YOUR TASK
When a line in the listing contains the string "Storage", pick it out and copy it.

RECORDS TO USE
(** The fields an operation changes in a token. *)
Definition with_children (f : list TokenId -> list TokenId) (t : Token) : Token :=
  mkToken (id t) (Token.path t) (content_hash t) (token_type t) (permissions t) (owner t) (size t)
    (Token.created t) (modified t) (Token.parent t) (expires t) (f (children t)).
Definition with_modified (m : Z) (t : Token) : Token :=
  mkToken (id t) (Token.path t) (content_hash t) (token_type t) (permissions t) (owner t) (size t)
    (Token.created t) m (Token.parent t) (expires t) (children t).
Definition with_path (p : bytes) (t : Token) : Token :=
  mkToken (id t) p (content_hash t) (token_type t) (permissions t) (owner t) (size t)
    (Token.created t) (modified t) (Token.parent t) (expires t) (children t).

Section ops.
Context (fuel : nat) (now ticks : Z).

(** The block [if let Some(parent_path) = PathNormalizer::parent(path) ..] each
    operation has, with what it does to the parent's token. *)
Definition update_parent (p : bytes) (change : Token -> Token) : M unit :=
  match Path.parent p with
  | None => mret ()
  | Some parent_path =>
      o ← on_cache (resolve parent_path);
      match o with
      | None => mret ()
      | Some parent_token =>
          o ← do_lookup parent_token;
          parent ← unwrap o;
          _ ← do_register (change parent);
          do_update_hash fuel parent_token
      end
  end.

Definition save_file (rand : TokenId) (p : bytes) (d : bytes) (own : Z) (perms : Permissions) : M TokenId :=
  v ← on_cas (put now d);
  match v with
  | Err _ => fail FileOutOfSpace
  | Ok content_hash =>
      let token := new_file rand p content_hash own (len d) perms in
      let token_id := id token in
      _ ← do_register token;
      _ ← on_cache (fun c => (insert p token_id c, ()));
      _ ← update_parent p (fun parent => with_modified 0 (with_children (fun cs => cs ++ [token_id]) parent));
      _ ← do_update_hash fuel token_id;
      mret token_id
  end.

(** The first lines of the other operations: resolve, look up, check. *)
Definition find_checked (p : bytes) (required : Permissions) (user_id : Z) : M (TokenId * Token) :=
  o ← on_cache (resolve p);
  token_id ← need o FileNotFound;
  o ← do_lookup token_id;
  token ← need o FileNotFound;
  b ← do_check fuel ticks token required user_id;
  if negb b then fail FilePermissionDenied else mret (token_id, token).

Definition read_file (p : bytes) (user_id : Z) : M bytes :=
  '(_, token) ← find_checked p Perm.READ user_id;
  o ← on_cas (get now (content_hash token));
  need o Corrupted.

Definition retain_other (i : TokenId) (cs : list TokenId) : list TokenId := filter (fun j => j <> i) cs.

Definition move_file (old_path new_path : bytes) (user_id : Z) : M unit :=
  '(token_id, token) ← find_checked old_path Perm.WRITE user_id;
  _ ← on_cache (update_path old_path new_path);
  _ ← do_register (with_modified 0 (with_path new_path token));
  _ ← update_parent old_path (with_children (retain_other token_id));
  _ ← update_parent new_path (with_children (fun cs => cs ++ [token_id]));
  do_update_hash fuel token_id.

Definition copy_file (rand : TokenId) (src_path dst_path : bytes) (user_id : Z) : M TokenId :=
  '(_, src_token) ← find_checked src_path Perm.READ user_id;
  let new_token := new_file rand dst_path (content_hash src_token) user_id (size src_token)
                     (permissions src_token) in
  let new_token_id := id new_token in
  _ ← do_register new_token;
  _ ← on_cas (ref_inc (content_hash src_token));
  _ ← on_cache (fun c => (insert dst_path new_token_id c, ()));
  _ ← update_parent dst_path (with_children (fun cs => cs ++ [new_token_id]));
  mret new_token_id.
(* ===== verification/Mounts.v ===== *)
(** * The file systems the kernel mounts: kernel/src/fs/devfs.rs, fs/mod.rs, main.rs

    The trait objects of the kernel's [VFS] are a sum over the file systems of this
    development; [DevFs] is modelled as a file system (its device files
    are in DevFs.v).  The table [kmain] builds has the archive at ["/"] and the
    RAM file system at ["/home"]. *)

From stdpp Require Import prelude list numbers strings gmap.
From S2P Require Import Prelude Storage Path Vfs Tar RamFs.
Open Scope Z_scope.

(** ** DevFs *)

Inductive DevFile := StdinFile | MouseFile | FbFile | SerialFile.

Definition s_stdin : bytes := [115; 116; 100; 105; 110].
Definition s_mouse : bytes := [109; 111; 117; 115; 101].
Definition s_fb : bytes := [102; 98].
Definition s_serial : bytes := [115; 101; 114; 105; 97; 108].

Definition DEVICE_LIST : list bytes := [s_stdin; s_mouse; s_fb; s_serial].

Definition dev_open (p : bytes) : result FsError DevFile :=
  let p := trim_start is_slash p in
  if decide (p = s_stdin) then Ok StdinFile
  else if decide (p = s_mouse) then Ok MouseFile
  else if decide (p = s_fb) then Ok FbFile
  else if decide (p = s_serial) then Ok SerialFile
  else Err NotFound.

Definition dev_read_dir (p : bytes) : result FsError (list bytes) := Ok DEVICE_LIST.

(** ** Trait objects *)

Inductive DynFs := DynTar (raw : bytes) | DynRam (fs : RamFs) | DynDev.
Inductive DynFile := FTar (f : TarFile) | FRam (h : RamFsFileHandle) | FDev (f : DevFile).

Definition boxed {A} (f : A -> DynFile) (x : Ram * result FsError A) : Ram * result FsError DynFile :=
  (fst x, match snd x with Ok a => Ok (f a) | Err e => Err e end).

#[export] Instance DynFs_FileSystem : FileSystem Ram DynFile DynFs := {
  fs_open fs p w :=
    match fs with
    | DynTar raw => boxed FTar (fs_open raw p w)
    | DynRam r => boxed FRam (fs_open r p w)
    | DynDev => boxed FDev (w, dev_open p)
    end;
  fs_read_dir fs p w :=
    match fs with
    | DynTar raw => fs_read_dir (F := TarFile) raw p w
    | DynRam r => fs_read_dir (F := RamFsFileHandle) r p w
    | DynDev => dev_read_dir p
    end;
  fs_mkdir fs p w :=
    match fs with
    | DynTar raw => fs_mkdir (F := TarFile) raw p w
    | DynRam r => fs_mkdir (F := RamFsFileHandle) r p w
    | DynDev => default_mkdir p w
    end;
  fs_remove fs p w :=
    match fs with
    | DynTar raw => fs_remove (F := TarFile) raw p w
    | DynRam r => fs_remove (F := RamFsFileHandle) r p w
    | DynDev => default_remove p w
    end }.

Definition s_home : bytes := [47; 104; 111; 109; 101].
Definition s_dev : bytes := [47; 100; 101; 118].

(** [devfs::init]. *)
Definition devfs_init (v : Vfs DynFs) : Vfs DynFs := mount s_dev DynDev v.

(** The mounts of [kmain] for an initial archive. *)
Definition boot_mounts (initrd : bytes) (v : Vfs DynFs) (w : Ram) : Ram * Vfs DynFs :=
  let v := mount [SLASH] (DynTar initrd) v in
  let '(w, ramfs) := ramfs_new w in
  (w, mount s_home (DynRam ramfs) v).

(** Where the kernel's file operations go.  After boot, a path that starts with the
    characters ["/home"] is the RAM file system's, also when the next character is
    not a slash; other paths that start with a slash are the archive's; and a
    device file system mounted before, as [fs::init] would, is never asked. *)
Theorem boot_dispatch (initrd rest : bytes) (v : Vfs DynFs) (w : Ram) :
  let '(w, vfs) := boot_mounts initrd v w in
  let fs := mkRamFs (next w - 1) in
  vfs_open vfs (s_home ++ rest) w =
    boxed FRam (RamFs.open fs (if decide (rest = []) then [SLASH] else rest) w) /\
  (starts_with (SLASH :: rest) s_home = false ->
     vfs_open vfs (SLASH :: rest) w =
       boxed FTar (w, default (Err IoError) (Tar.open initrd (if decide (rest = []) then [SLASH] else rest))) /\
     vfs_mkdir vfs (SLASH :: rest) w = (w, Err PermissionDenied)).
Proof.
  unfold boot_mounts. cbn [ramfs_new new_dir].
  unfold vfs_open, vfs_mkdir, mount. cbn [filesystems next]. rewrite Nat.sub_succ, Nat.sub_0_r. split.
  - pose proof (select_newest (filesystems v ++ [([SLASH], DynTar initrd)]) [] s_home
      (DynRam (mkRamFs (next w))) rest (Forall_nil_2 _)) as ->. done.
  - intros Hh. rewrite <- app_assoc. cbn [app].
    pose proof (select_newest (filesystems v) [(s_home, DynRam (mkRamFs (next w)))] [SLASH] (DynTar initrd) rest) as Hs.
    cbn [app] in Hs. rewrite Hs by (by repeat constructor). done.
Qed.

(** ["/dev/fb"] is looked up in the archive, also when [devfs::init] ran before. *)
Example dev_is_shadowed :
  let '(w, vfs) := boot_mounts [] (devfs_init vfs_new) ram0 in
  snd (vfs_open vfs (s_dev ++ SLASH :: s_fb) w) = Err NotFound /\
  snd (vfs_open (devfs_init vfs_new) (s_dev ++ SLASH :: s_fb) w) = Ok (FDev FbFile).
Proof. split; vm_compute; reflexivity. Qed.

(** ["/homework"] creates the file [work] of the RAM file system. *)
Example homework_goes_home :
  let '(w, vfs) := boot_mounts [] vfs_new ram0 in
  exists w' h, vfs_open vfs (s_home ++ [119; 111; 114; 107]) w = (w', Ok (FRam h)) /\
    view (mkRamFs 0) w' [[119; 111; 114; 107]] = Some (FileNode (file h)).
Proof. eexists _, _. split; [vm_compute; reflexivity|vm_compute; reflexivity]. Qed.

==

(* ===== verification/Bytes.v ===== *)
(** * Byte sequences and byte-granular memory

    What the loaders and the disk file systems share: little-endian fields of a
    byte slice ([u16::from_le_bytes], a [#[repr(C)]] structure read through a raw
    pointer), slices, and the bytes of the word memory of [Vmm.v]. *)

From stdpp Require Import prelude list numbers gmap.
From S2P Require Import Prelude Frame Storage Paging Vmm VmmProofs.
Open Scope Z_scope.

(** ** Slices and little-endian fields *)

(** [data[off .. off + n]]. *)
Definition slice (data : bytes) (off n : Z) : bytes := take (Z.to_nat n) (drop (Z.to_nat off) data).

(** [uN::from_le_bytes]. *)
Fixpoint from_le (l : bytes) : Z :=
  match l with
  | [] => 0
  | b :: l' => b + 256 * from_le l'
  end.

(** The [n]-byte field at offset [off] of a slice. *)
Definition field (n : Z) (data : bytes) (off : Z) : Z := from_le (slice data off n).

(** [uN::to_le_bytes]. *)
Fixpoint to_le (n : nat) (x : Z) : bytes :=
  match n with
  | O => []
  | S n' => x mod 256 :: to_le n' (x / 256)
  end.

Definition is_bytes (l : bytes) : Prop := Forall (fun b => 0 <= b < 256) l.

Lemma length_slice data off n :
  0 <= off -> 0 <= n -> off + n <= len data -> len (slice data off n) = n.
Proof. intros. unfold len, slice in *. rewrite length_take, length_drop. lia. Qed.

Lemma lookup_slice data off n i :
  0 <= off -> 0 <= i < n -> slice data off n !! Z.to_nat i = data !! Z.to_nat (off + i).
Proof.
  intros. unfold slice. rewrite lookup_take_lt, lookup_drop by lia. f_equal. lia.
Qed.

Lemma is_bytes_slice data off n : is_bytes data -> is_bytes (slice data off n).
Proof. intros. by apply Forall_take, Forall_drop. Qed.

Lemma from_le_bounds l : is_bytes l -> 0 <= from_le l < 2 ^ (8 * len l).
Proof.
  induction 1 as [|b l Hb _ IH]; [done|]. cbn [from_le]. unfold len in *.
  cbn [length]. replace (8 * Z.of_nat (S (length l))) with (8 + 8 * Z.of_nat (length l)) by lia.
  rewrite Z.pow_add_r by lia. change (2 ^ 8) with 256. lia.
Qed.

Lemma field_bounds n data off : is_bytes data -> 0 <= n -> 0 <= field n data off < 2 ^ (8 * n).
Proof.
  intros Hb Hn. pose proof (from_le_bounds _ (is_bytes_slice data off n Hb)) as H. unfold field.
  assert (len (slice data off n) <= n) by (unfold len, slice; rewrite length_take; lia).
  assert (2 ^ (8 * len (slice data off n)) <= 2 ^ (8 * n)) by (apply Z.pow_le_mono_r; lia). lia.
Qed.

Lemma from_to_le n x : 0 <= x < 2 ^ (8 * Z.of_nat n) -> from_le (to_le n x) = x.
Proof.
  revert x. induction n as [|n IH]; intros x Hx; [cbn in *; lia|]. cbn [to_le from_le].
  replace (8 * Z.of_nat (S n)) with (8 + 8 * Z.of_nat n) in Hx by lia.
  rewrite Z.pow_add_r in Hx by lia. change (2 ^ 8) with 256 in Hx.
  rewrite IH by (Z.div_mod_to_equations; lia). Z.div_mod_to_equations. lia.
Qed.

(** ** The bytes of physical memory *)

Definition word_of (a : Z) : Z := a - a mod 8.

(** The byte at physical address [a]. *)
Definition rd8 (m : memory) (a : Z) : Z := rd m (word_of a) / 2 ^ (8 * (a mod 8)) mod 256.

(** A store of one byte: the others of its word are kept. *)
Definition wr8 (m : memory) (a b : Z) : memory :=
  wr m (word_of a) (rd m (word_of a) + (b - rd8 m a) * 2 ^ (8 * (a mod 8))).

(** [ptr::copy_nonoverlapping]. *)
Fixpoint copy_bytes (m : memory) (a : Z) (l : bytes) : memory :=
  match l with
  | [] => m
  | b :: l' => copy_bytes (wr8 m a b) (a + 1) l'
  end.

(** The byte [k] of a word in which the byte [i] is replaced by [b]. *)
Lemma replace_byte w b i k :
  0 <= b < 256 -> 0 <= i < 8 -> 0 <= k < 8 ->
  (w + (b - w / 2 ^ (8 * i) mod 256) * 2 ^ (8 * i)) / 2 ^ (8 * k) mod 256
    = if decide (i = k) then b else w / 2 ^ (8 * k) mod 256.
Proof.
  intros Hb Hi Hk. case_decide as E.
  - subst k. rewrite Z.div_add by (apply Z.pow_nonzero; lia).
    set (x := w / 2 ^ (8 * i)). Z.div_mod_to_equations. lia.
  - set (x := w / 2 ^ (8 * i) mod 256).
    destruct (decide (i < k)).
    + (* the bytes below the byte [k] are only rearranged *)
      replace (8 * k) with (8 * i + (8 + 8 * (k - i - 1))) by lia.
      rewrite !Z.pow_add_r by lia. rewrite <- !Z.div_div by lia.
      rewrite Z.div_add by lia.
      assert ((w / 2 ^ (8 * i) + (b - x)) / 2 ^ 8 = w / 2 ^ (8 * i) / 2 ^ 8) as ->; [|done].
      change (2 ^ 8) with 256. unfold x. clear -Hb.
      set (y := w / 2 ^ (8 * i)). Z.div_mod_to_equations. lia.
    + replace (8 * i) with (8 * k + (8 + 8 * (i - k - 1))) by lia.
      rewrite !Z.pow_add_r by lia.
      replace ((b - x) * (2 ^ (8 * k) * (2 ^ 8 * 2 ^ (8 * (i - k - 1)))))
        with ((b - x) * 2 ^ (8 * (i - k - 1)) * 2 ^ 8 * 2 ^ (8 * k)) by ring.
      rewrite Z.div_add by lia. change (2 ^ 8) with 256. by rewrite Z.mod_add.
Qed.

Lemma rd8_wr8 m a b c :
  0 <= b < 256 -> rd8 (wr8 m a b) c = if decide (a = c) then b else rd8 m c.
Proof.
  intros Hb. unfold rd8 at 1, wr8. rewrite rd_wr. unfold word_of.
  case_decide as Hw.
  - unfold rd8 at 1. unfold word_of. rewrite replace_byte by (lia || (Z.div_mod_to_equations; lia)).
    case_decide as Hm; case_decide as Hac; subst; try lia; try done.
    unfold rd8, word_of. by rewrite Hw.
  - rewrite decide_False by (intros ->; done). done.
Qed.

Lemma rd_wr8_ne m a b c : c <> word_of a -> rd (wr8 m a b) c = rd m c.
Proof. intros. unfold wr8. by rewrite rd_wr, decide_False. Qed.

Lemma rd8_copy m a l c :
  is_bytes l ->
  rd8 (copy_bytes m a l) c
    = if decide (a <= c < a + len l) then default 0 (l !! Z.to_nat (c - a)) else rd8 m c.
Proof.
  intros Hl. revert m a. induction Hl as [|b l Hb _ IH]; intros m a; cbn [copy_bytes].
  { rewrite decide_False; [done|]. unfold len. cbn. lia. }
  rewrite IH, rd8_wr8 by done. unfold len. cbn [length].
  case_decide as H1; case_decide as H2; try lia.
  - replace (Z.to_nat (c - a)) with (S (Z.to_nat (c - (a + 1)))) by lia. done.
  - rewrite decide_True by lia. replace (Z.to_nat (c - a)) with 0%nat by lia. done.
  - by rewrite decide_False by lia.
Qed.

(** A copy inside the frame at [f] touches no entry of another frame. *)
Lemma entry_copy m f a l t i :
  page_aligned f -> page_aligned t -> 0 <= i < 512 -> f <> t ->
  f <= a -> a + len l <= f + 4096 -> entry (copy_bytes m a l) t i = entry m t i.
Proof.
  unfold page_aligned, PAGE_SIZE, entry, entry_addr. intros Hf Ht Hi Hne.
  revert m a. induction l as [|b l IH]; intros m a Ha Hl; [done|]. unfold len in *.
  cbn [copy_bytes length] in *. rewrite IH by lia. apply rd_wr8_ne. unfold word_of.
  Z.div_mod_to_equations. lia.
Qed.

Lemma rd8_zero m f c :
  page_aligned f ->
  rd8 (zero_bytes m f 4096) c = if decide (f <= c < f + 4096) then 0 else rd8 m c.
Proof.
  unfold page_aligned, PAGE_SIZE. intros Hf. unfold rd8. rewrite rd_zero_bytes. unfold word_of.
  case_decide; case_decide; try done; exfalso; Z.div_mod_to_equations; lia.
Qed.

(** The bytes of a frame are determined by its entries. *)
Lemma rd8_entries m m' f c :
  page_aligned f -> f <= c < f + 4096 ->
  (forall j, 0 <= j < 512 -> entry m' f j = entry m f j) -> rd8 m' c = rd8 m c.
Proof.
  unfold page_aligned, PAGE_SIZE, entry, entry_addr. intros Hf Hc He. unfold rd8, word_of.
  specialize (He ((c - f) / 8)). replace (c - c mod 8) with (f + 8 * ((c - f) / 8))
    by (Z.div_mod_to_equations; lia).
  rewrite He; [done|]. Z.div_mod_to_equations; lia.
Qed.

WRITTEN ANSWER
From S2P Require Import Prelude Storage Path Vfs Tar RamFs.
From S2P Require Import Prelude Frame Storage Paging Vmm VmmProofs.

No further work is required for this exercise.